Electro Surgical
Electrosurgery is the use of high frequency electrical energy in the radio transmission frequency band applied directly to tissue to induce histological effects.
Like laser treatment, electrosurgery is thermo-dynamic and develops heat directly within tissue cells. Unlike laser however, electrosurgery works over the entire surface of the electrode tip in contact with tissue, which makes it ideal for sculpting living tissue particularly in prosthodontics.
Electrosurgery used - in two words : soft tissue. In general surgery, electrosurgery is used on nearly every soft tissue in the human body. The energy introduced by electrosurgery reacts with water molecules within the cells of the tissue being treated, therefore, in dentistry it is not effective on hard tissues like enamel or bone.

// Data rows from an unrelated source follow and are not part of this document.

(** C5, amended. In a drawn frame with [renderNotes] set, note times
    present and high-performance mode on, the layer calls are exactly one
    call of [computeNotePositions], with the flag: [drawNotes] and
    [renderWaveforms] are not called.  In any frame [renderWaveforms] is
    called only with [renderAnalysers] set and high-performance mode off,
    and in a drawn frame it is then called. *)
Theorem highPerformance_frame auto force (s : State) :
  (skips' force s = false ->
   renderNotes (this s) = true ->
   truthy (noteTimes (this s)) = true ->
   highPerformanceMode (synth (this s)) = true ->
   filter is_layer_call (events (render' auto force s))
   = [ComputeNotePositions true]
   /\ (forall notes sw,
          ~ In (DrawNotes notes sw) (events (render' auto force s)))
   /\ (forall b, ~ In (RenderWaveforms b) (events (render' auto force s))))
  /\ (forall b,
         In (RenderWaveforms b) (events (render' auto force s)) ->
         renderAnalysers (this s) = true
         /\ highPerformanceMode (synth (this s)) = false)
  /\ (skips' force s = false ->
      renderAnalysers (this s) = true ->
      highPerformanceMode (synth (this s)) = false ->
      In (RenderWaveforms (idleBranch' force (this s)))
         (events (render' auto force s))).
Proof.
  split; [|split].
  - intros Hs Hn Ht Hh.
    assert (Hf : filter is_layer_call (events (render' auto force s))
                 = [ComputeNotePositions true]).
    { rewrite (render_draw auto _ _ Hs).
      set (b := idleBranch' force (this s)).
      assert (Hl : events (drawLayers' b (this (with_flag b s)) (with_flag b s))
                   = [ComputeNotePositions true]).
      { apply drawLayers_highPerformance_events; [|exact Hh].
        cbn [this with_flag]. rewrite Hn, Ht. reflexivity. }
      destruct (drawLayers_outcome b (this (with_flag b s)) (with_flag b s))
        as [H | [x H]].
      - rewrite (drawFrame_normal auto _ _ H). projections.
        rewrite !filter_app, preamble_no_layer_call, Hl.
        rewrite (filter_none is_layer_call
                   (events (drawOverlay' (this (with_flag b s)) (with_flag b s)))).
        + reflexivity.
        + eapply Forall_impl; [|apply drawOverlay_events].
          intros e. apply overlay_not_layer_call.
      - rewrite (drawFrame_throw auto _ _ _ H). projections.
        rewrite !filter_app, preamble_no_layer_call, Hl. reflexivity. }
    split; [exact Hf|]. split.
    + intros notes sw Hin.
      assert (Hin' : In (DrawNotes notes sw)
                        (filter is_layer_call (events (render' auto force s))))
        by (apply filter_In; split; [exact Hin | reflexivity]).
      rewrite Hf in Hin'. destruct Hin' as [Heq|[]]. discriminate Heq.
    + intros b Hin.
      assert (Hin' : In (RenderWaveforms b)
                        (filter is_layer_call (events (render' auto force s))))
        by (apply filter_In; split; [exact Hin | reflexivity]).
      rewrite Hf in Hin'. destruct Hin' as [Heq|[]]. discriminate Heq.
  - intros b Hin.
    destruct (skips' force s) eqn:Hs.
    + rewrite (render_skip auto _ _ Hs) in Hin. unfold skipFrame in Hin.
      rewrite events_mk in Hin.
      destruct auto; cbn [In] in Hin; [destruct Hin as [Heq|[]]|destruct Hin].
      discriminate Heq.
    + rewrite (render_draw auto _ _ Hs) in Hin.
      apply drawFrame_In in Hin. cbn [this with_flag] in Hin.
      destruct Hin as [Hin | [Hin | Hin]].
      * destruct auto; cbn [scheduleAndClearEvents In] in Hin;
          [destruct Hin as [Heq|[Heq|[]]]; discriminate Heq | destruct Hin].
      * destruct (renderAnalysers (this s)
                  && negb (highPerformanceMode (synth (this s)))) eqn:Hg.
        -- apply andb_prop in Hg. destruct Hg as [Ha Hh].
           apply negb_true_iff in Hh. split; assumption.
        -- pose proof (drawLayers_waveforms_gate
                          (idleBranch' force (this s)) (this s)
                          (with_flag (idleBranch' force (this s)) s) Hg)
             as Hall.
           rewrite Forall_forall in Hall. destruct (Hall _ Hin).
      * pose proof (drawOverlay_events (this s)
                      (with_flag (idleBranch' force (this s)) s)) as Hall.
        rewrite Forall_forall in Hall. specialize (Hall _ Hin).
        discriminate Hall.
  - intros Hs Ha Hh. rewrite (render_draw auto _ _ Hs).
    apply drawFrame_In_layers. apply drawLayers_waveforms_called.
    cbn [this with_flag]. rewrite Ha, Hh. reflexivity.
Qed.
(** Rounding a positive mantissa that stands for at most [ma * 2^ea], a
    valid binary64 number, does not go above that number. *)
Lemma binary_round_aux_upper (mz : positive) (ez' : Z) (ma : positive) (ea : Z) :
  bounded prec emax ma ea = true ->
  (ez' <= ea)%Z -> (Zpos mz <= Zpos ma * 2 ^ (ea - ez'))%Z ->
  sf_below ma ea (binary_round_aux prec emax false (Zpos mz) ez' loc_Exact).
Proof.
  intros B Hle Hval.
  pose proof (bounded_inv _ _ B) as (Da & Ea & Ca).
  pose proof (bounded_exponent _ _ B) as Ua.
  pose proof (digits_upper ma mz (ea - ez') ltac:(lia) Hval) as Hd.
  pose proof (digits2_pos_bounds mz) as [Lz Uz].
  pose proof (digits2_pos_bounds ma) as [La Uma].
  unfold binary_round_aux.
  pose proof (round_up_only_past_half (Zpos mz) ez' ltac:(lia)) as R. cbv zeta in R.
  pose proof (shr_fexp_spec (Zpos mz) ez' loc_Exact ltac:(lia)) as [S1 E1].
  cbv zeta in S1, E1.
  rewrite fexp_bounds in S1, E1, R. cbn [Zdigits2] in S1, E1, R.
  destruct (shr_fexp prec emax (Zpos mz) ez' loc_Exact) as [mrs' e'].
  cbn [fst snd] in S1, E1, R.
  set (d := Zpos (digits2_pos mz)) in *.
  set (n := Z.max 0 (Z.max (d + ez' - 53) (-1074) - ez')) in *.
  assert (Hn : (0 <= n)%Z) by lia.
  assert (He' : (e' <= ea)%Z) by lia.
  assert (He'' : (-1074 <= e')%Z) by lia.
  pose proof (pow2_pos n Hn) as Hpn.
  pose proof (pow2_pos (ea - e') ltac:(lia)) as Hpk.
  set (K := (Zpos ma * 2 ^ (ea - e'))%Z).
  assert (HK : (Zpos mz <= K * 2 ^ n)%Z).
  { unfold K. rewrite <- Z.mul_assoc, <- Z.pow_add_r by lia.
    replace (ea - e' + n)%Z with (ea - ez')%Z by lia. exact Hval. }
  assert (Hm' : (0 <= shr_m mrs' <= K)%Z).
  { rewrite S1. split; [apply Z.div_pos; lia|].
    apply Z.div_le_upper_bound; [exact Hpn | lia]. }
  assert (Hlt : (shr_m mrs' < 2 ^ 53)%Z).
  { rewrite S1. apply Z.div_lt_upper_bound; [exact Hpn|].
    rewrite <- Z.pow_add_r by lia.
    eapply Z.lt_le_trans; [exact Uz|]. apply Z.pow_le_mono_r; lia. }
  set (m1 := round_nearest_even (shr_m mrs') (loc_of_shr_record mrs')) in *.
  assert (Hm1 : (0 <= m1 <= K)%Z).
  { destruct R as [->|(-> & H1n & Hodd)]; [exact Hm'|].
    split; [lia|].
    assert (Hq : (Zpos mz / 2 ^ (n - 1) = 2 * shr_m mrs' + 1)%Z).
    { rewrite S1.
      replace (2 ^ n)%Z with (2 ^ (n - 1) * 2)%Z
        by (rewrite Z.mul_comm, <- Z.pow_succ_r by lia; f_equal; lia).
      rewrite <- Z.div_div by (try apply pow2_pos; lia).
      rewrite (Z.div_mod (Zpos mz / 2 ^ (n - 1)) 2) at 1 by lia.
      rewrite <- Z.bit0_mod, Z.bit0_odd, Hodd. reflexivity. }
    pose proof (pow2_pos (n - 1) ltac:(lia)) as Hp1.
    assert (Hge : ((2 * shr_m mrs' + 1) * 2 ^ (n - 1) <= Zpos mz)%Z).
    { rewrite <- Hq. rewrite Z.mul_comm. apply Z.mul_div_le. exact Hp1. }
    replace (2 ^ n)%Z with (2 * 2 ^ (n - 1))%Z in HK
      by (rewrite <- Z.pow_succ_r by lia; f_equal; lia).
    nia. }
  assert (Hm153 : (m1 <= 2 ^ 53)%Z).
  { pose proof (round_nearest_even_bounds (shr_m mrs') (loc_of_shr_record mrs')).
    fold m1 in H. lia. }
  pose proof (shr_fexp_spec m1 e' loc_Exact ltac:(lia)) as [S2 E2]. cbv zeta in S2, E2.
  destruct (Z.eq_dec m1 0) as [Z0|NZ].
  { destruct (shr_fexp prec emax m1 e' loc_Exact) as [mrs'' e'']. cbn [fst snd] in S2, E2.
    rewrite Z0 in S2. rewrite Z.div_0_l in S2 by (apply Z.pow_nonzero; lia).
    rewrite S2. exact I. }
  pose proof (carry_shift m1 e' ltac:(lia) ltac:(lia)) as C. cbv zeta in C.
  destruct (shr_fexp prec emax m1 e' loc_Exact) as [mrs'' e'']. cbn [fst snd] in S2, E2.
  assert (Hma : (Zpos ma < 2 ^ 53)%Z).
  { eapply Z.lt_le_trans; [exact Uma|]. apply Z.pow_le_mono_r; lia. }
  destruct C as [[En' Hdiv]|(En' & Em1 & Hdiv)]; rewrite En' in E2; rewrite Hdiv in S2;
    rewrite S2.
  - destruct m1 as [|p|p] eqn:Ep; try lia.
    assert (Hfin : (e'' <=? emax - prec)%Z = true)
      by (apply Z.leb_le; change (emax - prec)%Z with 971%Z; lia).
    rewrite Hfin. cbn [sf_below].
    destruct (Z.eq_dec e' ea) as [E|E]; [right | left; lia].
    split; [lia|]. unfold K in Hm1. rewrite E, Z.sub_diag in Hm1.
    change (2 ^ 0)%Z with 1%Z in Hm1. lia.
  - change (2 ^ 52)%Z with (Zpos 4503599627370496).
    assert (Hgap : (e' < ea)%Z).
    { destruct (Z.eq_dec e' ea) as [E|E]; [|lia]. exfalso.
      unfold K in Hm1. rewrite E, Z.sub_diag in Hm1.
      change (2 ^ 0)%Z with 1%Z in Hm1. lia. }
    assert (Hfin : (e'' <=? emax - prec)%Z = true)
      by (apply Z.leb_le; change (emax - prec)%Z with 971%Z; lia).
    rewrite Hfin. cbn [sf_below].
    destruct (Z.eq_dec e'' ea) as [E|E]; [right | left; lia].
    split; [exact E|].
    assert (Hk1 : (ea - e' = 1)%Z) by lia.
    unfold K in Hm1. rewrite Hk1 in Hm1. change (2 ^ 1)%Z with 2%Z in Hm1.
    change (2 ^ 53)%Z with 9007199254740992%Z in *. lia.
Qed.

Lemma binary_round_upper (M : positive) (ez : Z) (ma : positive) (ea : Z) :
  bounded prec emax ma ea = true ->
  (ez <= ea)%Z -> (Zpos M <= Zpos ma * 2 ^ (ea - ez))%Z ->
  sf_below ma ea (binary_round prec emax false M ez).
Proof.
  intros B Hle Hval. unfold binary_round.
  destruct (shl_align_spec M ez (fexp prec emax (Zpos (digits2_pos M) + ez)))
    as (k & Hk & Hm & He & _).
  destruct (shl_align M ez _) as [mz ez']. cbn [fst snd] in Hm, He.
  apply binary_round_aux_upper; [exact B | lia |].
  rewrite Hm, He. replace (ea - (ez - k))%Z with (ea - ez + k)%Z by lia.
  rewrite Z.pow_add_r by lia. pose proof (pow2_pos k Hk). nia.
Qed.

Lemma sf_below_leb (ma : positive) (ea : Z) (r : spec_float) :
  sf_below ma ea r -> SFleb r (S754_finite false ma ea) = true.
Proof.
  unfold SFleb. destruct r as [s|[|]| |[|] mr er]; cbn [sf_below SFcompare];
    try contradiction; try reflexivity.
  intros [H|[-> H]].
  - apply Z.compare_lt_iff in H. rewrite H. reflexivity.
  - rewrite Z.compare_refl.
    change (Pos.compare_cont Eq mr ma) with (Pos.compare mr ma).
    destruct (Pos.compare_spec mr ma); try reflexivity. lia.
Qed.

(** Taking away a finite number that is at least zero, and no more than the
    number it is taken from, does not raise that number. *)
Lemma SFsub_below (a b : spec_float) :
  valid_binary a = true -> valid_binary b = true ->
  sf_geq0 a -> sf_geq0 b -> sf_is_finite b -> SFltb a b = false ->
  SFleb (SF64sub a b) a = true.
Proof.
  unfold SF64sub, SFltb.
  destruct a as [sa|[|]| |[|] ma ea], b as [sb|[|]| |[|] mb eb];
    cbn [sf_geq0 sf_is_finite SFsub SFcompare valid_binary cond_Zopp negb];
    intros Va Vb Ha Hb Fb H;
    try contradiction; try discriminate; try reflexivity;
    try (destruct sa; try destruct sb; reflexivity);
    try (unfold SFleb; rewrite SFcompare_finite_refl; reflexivity).
  pose proof (compare_aligned _ _ _ _ Va Vb) as C.
  pose proof (shl_align_value ma ea (Z.min ea eb) ltac:(lia)) as HA.
  set (A := fst (shl_align ma ea (Z.min ea eb))) in *.
  set (B := fst (shl_align mb eb (Z.min ea eb))) in *.
  assert (HAB : (Zpos B <= Zpos A)%Z).
  { destruct (Z.compare_spec (Zpos A) (Zpos B)) as [E|E|E]; try lia.
    rewrite C in H. discriminate. }
  destruct (Zpos A - Zpos B)%Z as [|M|M] eqn:EM; cbn [binary_normalize]; try lia.
  - reflexivity.
  - apply sf_below_leb. apply binary_round_upper; [exact Va | lia | lia].
Qed.

End Rounding.

(** * Money moves one way *)

Lemma leb_refl (x : float) : is_nan x = false -> (x <=? x) = true.
Proof.
  rewrite IEEE.is_nan_spec, FloatAxioms.leb_spec. intros H. unfold SFleb.
  rewrite (IEEE.SFcompare_refl _ H). reflexivity.
Qed.

Lemma add_not_below (x y : float) :
  at_least_zero x -> at_least_zero y -> (x <=? x + y) = true.
Proof.
  rewrite !IEEE.at_least_zero_spec, FloatAxioms.leb_spec, FloatAxioms.add_spec.
  apply Rounding.SFadd_above, Prim2SF_valid.
Qed.

Lemma sub_not_above (x y : float) :
  at_least_zero x -> at_least_zero y -> is_finite y = true -> (x <? y) = false ->
  (x - y <=? x) = true.
Proof.
  rewrite !IEEE.at_least_zero_spec, FloatAxioms.leb_spec, FloatAxioms.sub_spec,
    FloatAxioms.ltb_spec.
  intros Hx Hy Fy H.
  apply Rounding.SFsub_below; auto using Prim2SF_valid, IEEE.is_finite_spec.
Qed.

(** What passes the fee gate of a deposit or a withdrawal is a finite amount
    of at least 1. *)
Lemma net_of_fee_positive (amount fee : double) :
  is_nan amount = false -> is_nan fee = false ->
  (amount <? 1.0) = false -> (10000.0 <? amount) = false ->
  (fee <=? 0) = true \/ (amount - fee <? 1.0) = false ->
  at_least_zero (net_of_fee amount fee) /\ is_finite (net_of_fee amount fee) = true.
Proof.
  intros Na Nf H1 H2 Hfee. unfold net_of_fee.
  destruct (fee <=? 0) eqn:E.
  - split; [apply IEEE.at_least_one_at_least_zero | apply IEEE.in_range_is_finite];
      assumption.
  - destruct Hfee as [Hfee|Hfee]; [discriminate|].
    pose proof (IEEE.sub_fee_is_finite amount fee Na Nf H1 H2 E Hfee) as Hfin.
    split; [|exact Hfin].
    apply IEEE.at_least_one_at_least_zero; [apply IEEE.is_finite_not_nan|]; assumption.
Qed.

Lemma service_deposit_passed service now amount a :
  fst (service_deposit service now amount a) = OK ->
  (amount <? 1.0) = false /\ (10000.0 <? amount) = false
  /\ ((deposit_fee service <=? 0) = true
      \/ (amount - deposit_fee service <? 1.0) = false).
Proof.
  unfold service_deposit, apply_fee.
  pose proof (enforce_amount_ok amount) as [Hamt _].
  destruct (enforce_amount amount); [|discriminate]. destruct (Hamt eq_refl) as [H1 H2].
  destruct (enforce_daily service a amount); [|discriminate].
  destruct (deposit_fee service <=? 0); [auto|].
  unfold BANK_MIN_TRANSACTION.
  destruct (amount - deposit_fee service <? 1); [discriminate | auto].
Qed.

Lemma service_withdraw_passed service now amount a :
  fst (service_withdraw service now amount a) = OK ->
  (amount <? 1.0) = false /\ (10000.0 <? amount) = false
  /\ ((withdrawal_fee service <=? 0) = true
      \/ (amount - withdrawal_fee service <? 1.0) = false)
  /\ (balance a <? net_of_fee amount (withdrawal_fee service)) = false.
Proof.
  unfold service_withdraw, apply_fee, net_of_fee.
  pose proof (enforce_amount_ok amount) as [Hamt _].
  destruct (enforce_amount amount); [|discriminate]. destruct (Hamt eq_refl) as [H1 H2].
  destruct (enforce_daily service a amount); [|discriminate].
  destruct (withdrawal_fee service <=? 0).
  - destruct (balance a <? amount); [discriminate | auto].
  - unfold BANK_MIN_TRANSACTION.
    destruct (amount - withdrawal_fee service <? 1); [discriminate|].
    destruct (balance a <? _); [discriminate | auto].
Qed.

By means of two electrical connections called "electrodes".
In "monopolar" electrosurgery, one is an "active" electrode and is used to introduce therapeutic current into tissue. These are also called "tips" or "electrode tips" and come in a wide variety of sizes and shapes suited to specific clinical indications for incision, excision, curettage, and coagulation. These are held in an insulated hand piece. The other electrode is the "dispersive" electrode and is in the form of a large flexible pad. "Dispersive" connection to the patient is by means of capacitive coupling which works through normal street clothing without direct skin contact so that the patient reclines against the dispersive pad ( or "plate" ) completing the electrical circuit.
The "active" electrode is many orders of magnitude smaller in surface area that the "dispersive" electrode so that therapeutic current is highly concentrated in the area being treated. In contrast, therapeutic current is distributed over the very large area of the "dispersive" pad such that current density at any point is too low to induce any measurable histological effect, hence the term "dispersive".
In "bipolar" electrosurgery, both electrodes are the same or similar size and are mounted on a common hand piece. No separate dispersive plate or pad is used and the cable from the bipolar hand piece to the electrosurgery unit has two conductors.
About Bipolar,
"Bipolar" refers to two things, a situation which engenders some confusion. First, it refers to a technique where therapeutic current is restrained to the immediate volume of tissue being treated and does not diffuse through the body. Bipolar electrodes are exemplified by bipolar forceps, where the two tips of the forceps are insulated from each other, and two wires connect the forceps to the unit.
Bipolar also refers to the electrosurgical unit itself in terms of RF isolation. "Bipolar" is defined as a greater degree of isolation than "isolated". All products isolated units are rated safe for bipolar coagulation but not for incision or excision. Bipolar accessories are certainly not safe with ground referenced generators.